→ What you have to do
Of all the entries below, only the lines from the one with "some entry fails;" up to and including the one with "returns its errors" are to be duplicated exactly.
╭─ Stored data
(** C2 (amended): [add_user_prefs] returns normally exactly when
    [set_all] applies every entry, leaving [PREFS] as [set_all] left it.
    It panics with ["Error setting preference: <error>"] exactly when
    some entry fails; [PREFS] is then left with every entry before the
    failing one applied and the failing one not applied.  [read_prefs_map]
    returns its errors as values: [JsonParseErr] for a text that does not
    parse, [InvalidValue] for a value the conversion rejects. *)
Theorem add_user_prefs_outcome
    (Prefs : Type) (accessors : string -> option (Accessor Prefs))
    (debug_pref_error : PrefError -> string)
    (prefs : list (string * PrefValue)) (st : Prefs) :
  (forall st',
     add_user_prefs Prefs accessors debug_pref_error prefs st = (st', Returns tt)
     <-> set_all Prefs accessors prefs st = (st', Ok tt)) /\
  (forall st' msg,
     add_user_prefs Prefs accessors debug_pref_error prefs st = (st', Panics msg)
     <-> exists pre k v post e,
           prefs = pre ++ (k, v) :: post /\
           set_all Prefs accessors pre st = (st', Ok tt) /\
           pref_set Prefs accessors st' k v = Err e /\
           msg = ("Error setting preference: " ++ debug_pref_error e)%string) /\
  (forall (from_str : string -> result (list (string * Value)) JsonError)
          (display : Value -> string) (txt : string),
     (forall je, from_str txt = Err je ->
        read_prefs_map from_str display txt = Err (JsonParseErr je)) /\
     (forall obj, from_str txt = Ok obj ->
        (exists k v, In (k, v) obj /\ value_node_invalid v) ->
        exists v, read_prefs_map from_str display txt
                    = Err (InvalidValue ("Invalid value: " ++ display v)))).
Proof.
  unfold add_user_prefs. split; [|split].
  - intros st'. destruct (set_all Prefs accessors prefs st) as [s [[]|er]];
      split; intros H; inversion H; subst; reflexivity.
  - intros st' msg. destruct (set_all Prefs accessors prefs st) as [s [[]|er]] eqn:E;
      split.
    + intros H. inversion H.
    + intros (pre & k & v & post & e & Hp & Hpre & Hset & Hm).
      rewrite (proj2 (set_all_err_iff Prefs accessors prefs st st' e)
                 (ex_intro _ pre (ex_intro _ k (ex_intro _ v (ex_intro _ post
                   (conj Hp (conj Hpre Hset))))))) in E.
      discriminate E.
    + intros H. inversion H; subst.
      destruct (proj1 (set_all_err_iff Prefs accessors prefs st st' er) E)
        as (pre & k & v & post & Hp & Hpre & Hset).
      exists pre, k, v, post, er. auto.
    + intros (pre & k & v & post & e & Hp & Hpre & Hset & ->).
      rewrite (proj2 (set_all_err_iff Prefs accessors prefs st st' e)
                 (ex_intro _ pre (ex_intro _ k (ex_intro _ v (ex_intro _ post
                   (conj Hp (conj Hpre Hset))))))) in E.
      inversion E; subst. reflexivity.
  - intros from_str display txt. split.
    + intros je H. unfold read_prefs_map. rewrite H. reflexivity.
    + intros obj H Hbad. unfold read_prefs_map. rewrite H.
      destruct (collect_entries_first_invalid display obj Hbad) as (k & v & _ & _ & He).
      exists v. exact He.
Qed.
╰─
→ Answer space
    some entry fails; [PREFS] is then left with every entry before the
    failing one applied and the failing one not applied.  [read_prefs_map]
    returns its errors as values: [JsonParseErr] for a text that does not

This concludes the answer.